[Saved data entries]

"""

Lemma parse_made mb text n null_terminated h :
  sized mb → below h → 0 ≤ n ≤ zlen text →
  (cJSON_ParseWithLengthOpts mb (Some text) n null_terminated h = None ∧ overflowing mb (take (Z.to_nat n) text)) ∨
  ∃ r h', cJSON_ParseWithLengthOpts mb (Some text) n null_terminated h = Some (r, h') ∧
    match root r with
    | Some a => ∃ f v rest, jtext null_terminated (take (Z.to_nat n) text) = Some (v, rest) ∧ tree_made h a f v h' ∧
                  error_position r = Some None ∧ parse_end r = Some (n - zlen rest) ∧ (all_ok h → all_ok h')
    | None => items h' = items h ∧ strings h' = strings h ∧
              (all_ok h → jtext null_terminated (take (Z.to_nat n) text) = None)
    end.
Proof.
  intros Hmb Hb Hn. unfold cJSON_ParseWithLengthOpts.
  destruct (Z.eqb_spec n 0) as [ -> |Hn0]; [right; by eexists _, _|].
  rewrite new_item_spec. destruct (granted h) eqn:Hg.
  2: { right. eexists _, _. split; [done|]. split; [done|]. split; [done|]. intros Hok. by rewrite all_ok_granted in Hg. }
  set (h0 := mkHeap _ _ _ _). set (item := brk h). pose proof (grown_item h _ eq_refl) as G0. fold h0 in G0.
  assert (Hi0 : items h0 !! item = Some blank) by apply lookup_insert_eq.
  set (z := take (Z.to_nat n) text). assert (Hz : zlen z = n) by (unfold z; rewrite length_take; lia).
  assert (Hin : at_input (mkBuffer text n 0 0) z).
  { exists [], (drop (Z.to_nat n) text). cbn [content offset length app]. split; [unfold z; by rewrite take_drop|]. split; [done|]. cbn. lia. }
  destruct (skip_utf8_bom_spec _ z Hin eq_refl) as (o1 & -> & Hin1). cbn [mbind option_bind]. unfold jtext.
  set (z1 := if 4 <? zlen z then _ else z) in *.
  destruct (skip_whitespace_spec _ _ Hin1) as (o2 & -> & Hin2). cbn [mbind option_bind]. rewrite at_offset_at in *.
  set (b2 := at_offset o2 _) in *. pose proof (at_input_fuel _ _ Hin2) as Hfuel. cbn [content at_offset] in Hfuel.
  change (content b2) with text in Hfuel.
  destruct (parse_value_spec mb (parse_fuel (List.length text)) 0 Hmb (skip z1) item blank b2 h0) as [(-> & Hbad)|(ok & b3 & h1 & -> & Hout)];
    [exact Hfuel|done|done|by eapply grown_below|done|done|by left|]. right.
  cbn [mbind option_bind]. pose proof (skip_length z1) as Hs1.
  rewrite (jvalue_fuel _ (S (List.length z1))) in Hout by (unfold parse_fuel; lia).
  assert (Hok0 : all_ok h → all_ok h0) by (intros Hok; by apply all_ok_tail).
  destruct ok; cbn [negb].
  2: { destruct Hout as ((Ei & Es & Hbrk) & Hnone).
       destruct (parse_failure_spec h item (FCons item blank FNil FNil) text (length b3) (offset b3) h1) as (r & h' & -> & Hr & H1 & H2).
       - done.
       - apply (grown_trans h h0 h1 [] [item] [] [] [] [] G0); [by apply grown_unchanged|]. intros a Ha. by apply elem_of_nil in Ha.
       - cbn. by rewrite Ei.
       - exists r, h'. rewrite Hr. split; [done|]. split; [done|]. split; [done|]. intros Hok. by rewrite Hnone by tauto. }
  destruct Hout as (v & rest & i & kids & ks & Hv & Hlt & Hin3 & (_ & Hlen & _) & M & Hks & Hvi & Hok1).
  rewrite Hv. cbn [mbind option_bind]. pose proof (item_tree h h0 item i kids h1 ks v G0 M Hks Hvi) as T.
  assert (Hend : ∀ o r, at_input (at_offset o b3) r → o = n - zlen r).
  { intros o r (p & tl & _ & Eo & El). cbn [offset length at_offset] in Eo, El. cbn [length at_offset] in Hlen.
    change (length b2) with n in Hlen. lia. }
  assert (Hmade : ∀ o r, at_input (at_offset o b3) r → ∃ f v' rest', Some (v, r) = Some (v', rest') ∧
    tree_made h item f v' h1 ∧ Some (@None Z) = Some None ∧ Some o = Some (n - zlen rest') ∧ (all_ok h → all_ok h1)).
  { intros o r Hr. exists (FCons item i kids FNil), v, r. split; [done|]. split; [done|]. split; [done|].
    split; [f_equal; by apply Hend|tauto]. }
  destruct null_terminated.
  2: { eexists _, h1. split; [done|]. apply Hmade. by rewrite at_offset_same. }
  destruct (skip_whitespace_spec _ _ Hin3) as (o4 & -> & Hin4). cbn [mbind option_bind].
  pose proof (can_access _ [] _ Hin4) as Ha. change (zlen []) with 0 in Ha.
  assert (Hended : (if length (at_offset o4 b3) <=? offset (at_offset o4 b3) then Some false
                    else c ← buffer_at (at_offset o4 b3) 0; Some (c =? 0)) =
                   Some (match skip rest with c :: _ => c =? 0 | [] => false end)).
  { unfold can_access_at_index in Ha. rewrite Z.add_0_r in Ha. rewrite Z.leb_antisym, Ha.
    destruct (skip rest) as [|c r]; [by rewrite bool_decide_false by tauto|]. rewrite bool_decide_true by done. cbn [negb].
    by rewrite (buffer_at_0 _ _ _ Hin4). }
  rewrite Hended. cbn [mbind option_bind].
  assert (Hbad : ∃ r h', parse_failure (Some item) (Some text) (length (at_offset o4 b3)) (offset (at_offset o4 b3)) h1 = Some (r, h') ∧
    root r = None ∧ items h' = items h ∧ strings h' = strings h).
  { apply (parse_failure_spec h item (FCons item i kids FNil)); [done|apply T|apply T]. }
  destruct Hbad as (r & h' & Hbad & Hr & H1 & H2).
  destruct (skip rest) as [|c r'] eqn:Er; [|destruct (c =? 0)].
  - rewrite Hbad. exists r, h'. by rewrite Hr.
  - eexists _, h1. split; [done|]. by apply Hmade.
  - rewrite Hbad. exists r, h'. by rewrite Hr.
Qed.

"""

Count every line in the records that holds "List" and give that count by itself.

» Exercise response: 2